Jamaica fría y coco bajado del árbol
On the afternoon of February 25th, with the heat bearing down the way it always does in these lands near Cartagena, Angélica Cecilia Mármol arrived at the sanctuary with her hands full of freshly cut Jamaica flowers. Those deep crimson blossoms — almost incandescent — that grow quietly in the Fundación's gardens, and that on this particular day were transformed into a cold drink, slightly tart, the color of a summer sunset.
There were no intermediaries between the earth and the glass: the harvesting, the preparation, and the serving all came from the same hands that know every corner of the sanctuary. And as if that weren't enough, at the end of the walk through the 520 hectares, visitors found the reward that no one turns down under this sun — fresh cold coconut water, brought straight down from the farm's own cocoteros, with no further processing than thirst and a machete.
There is something in that gesture — offering what the land itself produces, without embellishment — that says more about what Fundación Loros truly is than any brochure ever could. The sanctuary is not only something you walk through. Every now and then, it is also something you drink.

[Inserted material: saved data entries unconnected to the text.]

(* ===== verification/GdbDescribe.v ===== *)
(** * Invariants of the GDB client

    What every operation of [GdbRemote] keeps of the client, whatever the other side does,
    and what a description of the target that is accepted guarantees. *)

From S2P Require Import Prelude Numeral TargetMachine StdAlgo GdbRemote GdbWire GdbStub.
#[local] Open Scope Z_scope.

(** ** A logic of computations with the client *)

Section Logic.
Context {P : Peer}.

(** An invariant of the client and what is true of the value. *)
Definition keeps {A} (I : Client → Prop) (m : gdb A) (Q : A → Prop) : Prop :=
  ∀ s, I s.1 → I (m s).2.1 ∧ match (m s).1 with inr a => Q a | inl _ => True end.
Lemma keeps_weaken {A} I (m : gdb A) (Q Q' : A → Prop) : keeps I m Q → (∀ a, Q a → Q' a) → keeps I m Q'.
Proof. intros H HQ s Hs. destruct (H s Hs) as [? Hr]. split; [done|]. destruct (m s) as [[e|a] s']; cbn in *; auto. Qed.
Lemma keeps_ret {A} (I : Client → Prop) (a : A) (Q : A → Prop) : Q a → keeps I (mret a) Q.
Proof. by intros H s Hs. Qed.
Lemma keeps_bind {A B} I (m : gdb A) (k : A → gdb B) (Q : A → Prop) (R : B → Prop) : keeps I m Q → (∀ a, Q a → keeps I (k a) R) → keeps I (m ≫= k) R.
Proof.
  intros Hm Hk s Hs. destruct (Hm s Hs) as [Hs' Hr]. unfold mbind, gdb_bind. destruct (m s) as [[e|a] s'] eqn:E; cbn in *; [done|]. by apply Hk.
Qed.
Lemma keeps_fail {A} (I : Client → Prop) e (Q : A → Prop) : keeps I (failWith e) Q.
Proof. by intros s Hs. Qed.
Lemma keeps_get (I : Client → Prop) : keeps I getClient I.
Proof. by intros s Hs. Qed.
Lemma keeps_modify (I : Client → Prop) f : (∀ c, I c → I (f c)) → keeps I (modify f) (λ _, True).
Proof. intros H s Hs. split; [by apply H|done]. Qed.
Lemma keeps_close (I : Client → Prop) : I closedClient → keeps I close (λ _, True).
Proof. by intros H s Hs. Qed.
Lemma keeps_lift {A} (I : Client → Prop) (r : bytes + A) (Q : A → Prop) : (∀ a, r = inr a → Q a) → keeps I (lift r) Q.
Proof. intros H s Hs. split; [done|]. destruct r; cbn; auto. Qed.
Lemma keeps_send (I : Client → Prop) data : keeps I (sendAll data) (λ _, True).
Proof. intros s Hs. unfold sendAll. by destruct (peer_send data s.2) as [[?|] ?]. Qed.
Lemma keeps_recv (I : Client → Prop) : keeps I readByte (λ _, True).
Proof. intros s Hs. unfold readByte. destruct (peer_recv s.2) as [[?|] ?]; by split. Qed.
Lemma keeps_attempt {A} I (m : gdb A) Q : keeps I m Q → keeps I (attempt m) (λ r, match r with inr a => Q a | inl _ => True end).
Proof. intros H s Hs. destruct (H s Hs) as [? Hr]. unfold attempt. destruct (m s) as [r s']. by split. Qed.
Lemma keeps_observe {A} (I : Client → Prop) (f : Client * peer → A) : keeps I (λ s, (inr (f s), s)) (λ _, True).
Proof. by intros s Hs. Qed.
Lemma keeps_true {A} I (m : gdb A) (Q : A → Prop) : keeps I m Q → keeps I m (λ _, True).
Proof. intros H. by eapply keeps_weaken. Qed.
Lemma keeps_step {A B} I (m : gdb A) (k : A → gdb B) (R : B → Prop) : keeps I m (λ _, True) → (∀ a, keeps I (k a) R) → keeps I (m ≫= k) R.
Proof. intros Hm Hk. eapply keeps_bind; [exact Hm|]. intros a _. apply Hk. Qed.
Lemma keeps_client (I : Client → Prop) : keeps I getClient (λ _, True).
Proof. by intros s Hs. Qed.
Lemma keeps_caught {A} I (m : gdb A) : keeps I m (λ _, True) → keeps I (attempt m) (λ _, True).
Proof. intros H s Hs. destruct (H s Hs) as [? Hr]. unfold attempt. destruct (m s) as [r s']. by split. Qed.
End Logic.
(* ===== verification/AutoOriginals.v ===== *)
(** * The auto assembler: what saved originals restore

    The byte a list of saved originals restores at an address, and what the operations of
    [AutoUndo] on such lists do to it. *)

From S2P Require Import Prelude Types AutoUndo.
#[local] Open Scope Z_scope.

(** ** Copies *)

Lemma len_take {A} (l : list A) n : 0 ≤ n ≤ len l → len (take (Z.to_nat n) l) = n.
Proof. intros. unfold len in *. rewrite length_take. lia. Qed.
Lemma lget_take {A} (l : list A) n i : i < n → lget (take (Z.to_nat n) l) i = lget l i.
Proof. intros H. unfold lget. destruct (Z.leb_spec 0 i); [|done]. apply lookup_take_lt. lia. Qed.
Lemma lget_drop {A} (l : list A) n i : 0 ≤ n → 0 ≤ i → lget (drop (Z.to_nat n) l) i = lget l (n + i).
Proof. intros Hn Hi. unfold lget. rewrite !(proj2 (Z.leb_le _ _)) by lia. rewrite lookup_drop. f_equal. lia. Qed.

Definition inside (x address size : Z) : Prop := address ≤ x < address + size.
#[export] Instance inside_dec x address size : Decision (inside x address size).
Proof. unfold inside. apply _. Defined.

Lemma len_copyOver dst a src from : len (copyOver dst a src from) = len dst.
Proof.
  unfold copyOver. destruct (Z.leb_spec (Z.max a from) (Z.min (a + (len dst - 1)) (from + (len src - 1)))); [|done].
  rewrite !len_app, len_take, len_slice by lia. unfold len in *. rewrite length_drop. lia.
Qed.
Lemma lget_copyOver dst a src from x : inside x a (len dst) →
  lget (copyOver dst a src from) (x - a) = if decide (inside x from (len src)) then lget src (x - from) else lget dst (x - a).
Proof.
  intros Hx. unfold inside in *. unfold copyOver. set (lo := Z.max a from). set (hi := Z.min (a + (len dst - 1)) (from + (len src - 1))).
  destruct (Z.leb_spec lo hi) as [H|H]; [|destruct (decide _); [lia|done]].
  destruct (decide (from ≤ x < from + len src)) as [Hin|Hout].
  - rewrite lget_app_r by (rewrite len_take; lia). rewrite len_take by lia. rewrite lget_app_l by (rewrite len_slice; lia).
    rewrite lget_slice by lia. f_equal. lia.
  - destruct (Z.lt_ge_cases x lo).
    + rewrite lget_app_l by (rewrite len_take; lia). apply lget_take. lia.
    + rewrite lget_app_r, len_take by (rewrite ?len_take; lia). rewrite lget_app_r by (rewrite len_slice; lia). rewrite len_slice by lia.
      rewrite lget_drop by lia. f_equal. lia.
Qed.

(** ** What is restored *)

Definition covers (x : Z) (p : OriginalBytes) : Prop := inside x (ob_address p) (len (ob_bytes p)).
#[export] Instance covers_dec x p : Decision (covers x p).
Proof. unfold covers. apply _. Defined.
(** The byte of the earliest write over [x]. *)
Fixpoint restoreAt (x : Z) (l : list OriginalBytes) : option Z :=
  match l with
  | [] => None
  | p :: l => if decide (covers x p) then lget (ob_bytes p) (x - ob_address p) else restoreAt x l
  end.
(** The ranges over [x] are well formed. *)
Definition saneAt (x : Z) (l : list OriginalBytes) : Prop := Forall (λ p, covers x p → noRange (ob_address p) (ob_bytes p) = false) l.

Lemma covers_byte x p : covers x p → ∃ b, lget (ob_bytes p) (x - ob_address p) = Some b.
Proof.
  intros [H1 H2]. unfold lget. rewrite (proj2 (Z.leb_le _ _)) by lia. apply lookup_lt_is_Some. unfold len in H2. lia.
Qed.
Lemma restoreAt_None x l : restoreAt x l = None ↔ Forall (λ p, ¬ covers x p) l.
Proof.
  induction l as [|p l IH]; cbn [restoreAt]; [by split|]. rewrite Forall_cons. destruct (decide (covers x p)) as [H|H]; [|tauto].
  destruct (covers_byte _ _ H) as [b ->]. split; [done|tauto].
Qed.
Lemma restoreAt_Some x l : is_Some (restoreAt x l) ↔ Exists (covers x) l.
Proof.
  induction l as [|p l IH]; cbn [restoreAt]; [rewrite Exists_nil; split; [by intros []|done]|]. rewrite Exists_cons. destruct (decide (covers x p)) as [H|H]; [|tauto].
  destruct (covers_byte _ _ H) as [b ->]. split; [by left|done].
Qed.
Lemma restoreAt_app x l k : restoreAt x (l ++ k) = match restoreAt x l with Some b => Some b | None => restoreAt x k end.
Proof.
  induction l as [|p l IH]; [done|]. cbn [app restoreAt]. destruct (decide (covers x p)) as [H|H]; [|done]. by destruct (covers_byte _ _ H) as [b ->].
Qed.
Lemma noRange_false address b : noRange address b = false ↔ b ≠ [] ∧ address + (len b - 1) ≤ UINTPTR_MAX.
Proof. unfold noRange. rewrite orb_false_iff, bool_decide_eq_false, Z.ltb_ge. intuition lia. Qed.
Lemma covers_withBytes x p b : len b = len (ob_bytes p) → covers x (withBytes p b) ↔ covers x p.
Proof. intros H. unfold covers, withBytes. cbn. by rewrite H. Qed.

Lemma overrideOriginals_forall (P Q : OriginalBytes → Prop) l address b : (∀ p k, P p → len k = len (ob_bytes p) → Q (withBytes p k)) → (∀ p, P p → Q p) → Forall P l → Forall Q (overrideOriginals l address b).
Proof.
  intros H1 H2 Hl. unfold overrideOriginals. destruct (noRange address b); [by eapply Forall_impl|]. apply Forall_fmap. eapply Forall_impl; [exact Hl|]. intros p Hp. cbn.
  destruct (noRange _ _); [by apply H2|]. apply H1; [done|apply len_copyOver].
Qed.
Lemma restoreAt_override x l address b : saneAt x l → noRange address b = false ∨ ¬ inside x address (len b) →
  restoreAt x (overrideOriginals l address b) = match restoreAt x l with Some c => if decide (inside x address (len b)) then lget b (x - address) else Some c | None => None end.
Proof.
  intros Hs Hr. unfold overrideOriginals. destruct (noRange address b) eqn:Hn.
  { destruct Hr as [|Hr]; [done|]. destruct (restoreAt x l); [|done]. by destruct (decide _). }
  clear Hr. induction Hs as [|p l Hp Hs IH]; [done|]. cbn [fmap list_fmap restoreAt]. destruct (decide (covers x p)) as [Hc|Hc].
  - rewrite Hp by done. destruct (decide (covers x (withBytes p _))) as [_|Hc']; [|destruct Hc'; apply covers_withBytes; [apply len_copyOver|done]].
    cbn [withBytes ob_bytes ob_address]. rewrite lget_copyOver by done. destruct (covers_byte _ _ Hc) as [c Hc']. rewrite Hc'. done.
  - destruct (noRange (ob_address p) (ob_bytes p)); [by destruct (decide (covers x p))|].
    destruct (decide (covers x (withBytes p _))) as [Hc'|_]; [|done]. apply covers_withBytes in Hc'; [done|apply len_copyOver].
Qed.
Lemma saneAt_override x l address b : saneAt x l → saneAt x (overrideOriginals l address b).
Proof.
  intros Hs. eapply overrideOriginals_forall; [| |exact Hs]; [|done]. intros p k Hp Hk. rewrite covers_withBytes by done. intros Hc.
  specialize (Hp Hc). apply noRange_false in Hp as [H1 H2]. apply noRange_false. cbn. rewrite Hk. split; [|done]. apply len_positive. rewrite Hk. by apply len_positive.
Qed.

(** The pieces of a patch outside a range. *)
Lemma piece_covers x p from to : ob_address p ≤ from → to ≤ ob_address p + (len (ob_bytes p) - 1) → from ≤ to → covers x (pieceOf p from to) ↔ from ≤ x ≤ to.
Proof. intros H1 H2 H3. unfold covers, inside, pieceOf. cbn. rewrite len_slice by lia. lia. Qed.
Lemma piece_byte x p from to : ob_address p ≤ from → from ≤ x ≤ to → lget (ob_bytes (pieceOf p from to)) (x - ob_address (pieceOf p from to)) = lget (ob_bytes p) (x - ob_address p).
Proof. intros H1 H2. cbn. rewrite lget_slice by lia. f_equal. lia. Qed.
Lemma restoreAt_dropRange x l first last : restoreAt x (dropRange l first last) = if decide (first ≤ x ≤ last) then None else restoreAt x l.
Proof.
  induction l as [|p l IH]; [by destruct (decide _)|]. unfold dropRange in *. cbn [mbind list_bind]. rewrite restoreAt_app, IH. clear IH.
  set (stop := if bool_decide (ob_bytes p = []) then _ else _).
  destruct (bool_decide (ob_bytes p = []) || (last <? ob_address p) || (stop <? first)) eqn:Hout.
  - cbn [restoreAt]. destruct (decide (covers x p)) as [Hc|Hc]; [|done]. destruct (decide (first ≤ x ≤ last)) as [Hx|_]; [|by destruct (covers_byte _ _ Hc) as [? ->]].
    unfold covers, inside in Hc. subst stop. case_bool_decide as He; [rewrite He, len_nil in Hc; lia|]. cbn [orb] in Hout. apply orb_true_iff in Hout as [Hout|Hout]; apply Z.ltb_lt in Hout; lia.
  - subst stop. destruct (bool_decide (ob_bytes p = [])) eqn:He; [done|]. cbn [orb] in Hout. apply orb_false_iff in Hout as [H1 H2]. rewrite Z.ltb_ge in H1, H2.
    assert (Hl : 0 < len (ob_bytes p)) by (by apply bool_decide_eq_false, len_positive in He).
    assert (P1 : restoreAt x (if ob_address p <? first then [pieceOf p (ob_address p) (first - 1)] else []) = if decide (covers x p ∧ x < first) then lget (ob_bytes p) (x - ob_address p) else None).
    { destruct (Z.ltb_spec (ob_address p) first) as [Ha|Ha]; [|destruct (decide _) as [[[] ?]|]; [lia|done]]. cbn [restoreAt].
      destruct (decide (covers x (pieceOf _ _ _))) as [Hc|Hc], (decide (covers x p ∧ x < first)) as [Hd|Hd]; rewrite piece_covers in Hc by lia; unfold covers, inside in Hd; try lia; [|done]. by rewrite piece_byte by lia. }
    assert (P2 : restoreAt x (if last <? ob_address p + (len (ob_bytes p) - 1) then [pieceOf p (last + 1) (ob_address p + (len (ob_bytes p) - 1))] else []) = if decide (covers x p ∧ last < x) then lget (ob_bytes p) (x - ob_address p) else None).
    { destruct (Z.ltb_spec last (ob_address p + (len (ob_bytes p) - 1))) as [Ha|Ha]; [|destruct (decide (covers x p ∧ last < x)) as [[[] ?]|]; [lia|done]]. cbn [restoreAt].
      destruct (decide (covers x (pieceOf _ _ _))) as [Hc|Hc], (decide (covers x p ∧ last < x)) as [Hd|Hd]; rewrite piece_covers in Hc by lia; unfold covers, inside in Hd; try lia; [|done]. by rewrite piece_byte by lia. }
    rewrite restoreAt_app, P1, P2. cbn [restoreAt]. destruct (decide (covers x p)) as [Hc|Hc].
    + destruct (covers_byte _ _ Hc) as [b ->]. destruct (decide (_ ∧ x < first)), (decide (_ ∧ last < x)), (decide (first ≤ x ≤ last)); try done; intuition lia.
    + rewrite !decide_False by tauto. done.
Qed.
(** What is wanted in a chunk is what is restored there. *)
Section Wanted.
Context {T : AaTarget}.
Implicit Types s : Asm.

Lemma len_wantedAt s l a n : 0 ≤ n → len (wantedAt s l a n) = n.
Proof.
  intros Hn. unfold wantedAt. generalize (reverse l). intros k. assert (H : len (replicate (Z.to_nat n) 0) = n) by (unfold len; rewrite length_replicate; lia).
  revert H. generalize (replicate (Z.to_nat n) 0). induction k as [|p k IH]; intros b Hb; [done|]. cbn [foldl]. apply IH. case_match; [done|]. by rewrite len_copyOver.
Qed.
Lemma wantedAt_restores s l a n x : Forall (λ p, covers x p → recordReleased s p = false) l → inside x a n →
  lget (wantedAt s l a n) (x - a) = Some (default 0 (restoreAt x l)).
Proof.
  intros Hr Hx. unfold inside in Hx. induction Hr as [|p l Hp Hr IH].
  - unfold wantedAt. cbn. unfold lget. rewrite (proj2 (Z.leb_le _ _)) by lia. apply lookup_replicate. split; [done|lia].
  - unfold wantedAt in *. rewrite reverse_cons, foldl_app. cbn [foldl restoreAt]. pose proof (len_wantedAt s l a n ltac:(lia)) as Hl. unfold wantedAt in Hl. fold (wantedAt s l a n) in *.
    destruct (decide (covers x p)) as [Hc|Hc].
    + unfold skipPatch. rewrite (Hp Hc), orb_false_r. case_bool_decide as He; [unfold covers, inside in Hc; rewrite He, len_nil in Hc; lia|].
      rewrite lget_copyOver by (unfold inside; lia). rewrite decide_True by done. destruct (covers_byte _ _ Hc) as [b ->]. done.
    + destruct (skipPatch s p); [done|]. rewrite lget_copyOver by (unfold inside; lia). by rewrite decide_False by done.
Qed.
End Wanted.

It was Omar who first noticed it: yuca stalks cut down across several sectors of the reserve, and what appeared to be viscera left scattered among the vegetation. Alejandro received the report and headed out to investigate. In the field, a neighboring farmer — Yego — approached in good faith to explain that he himself had been moving through the area, and wanted them to know, so no suspicion would fall on him. His warning arrived just in time to begin piecing the puzzle together.
The question that lingered in the air was who — or what — was behind the damage. The clues point in several directions: it could be a tigrillo, a hawk, or one of the owls that frequent those sectors. Nothing ruled out just yet.
The survey yielded two concrete conclusions: a small caretaker's shelter is needed in that area, along with a guard dog to deter predators. And metal sheeting must be fitted to the trees and enclosures, to make access more difficult. The reserve now has new eyes thanks to neighbors like Yego — but it also needs defenses of its own.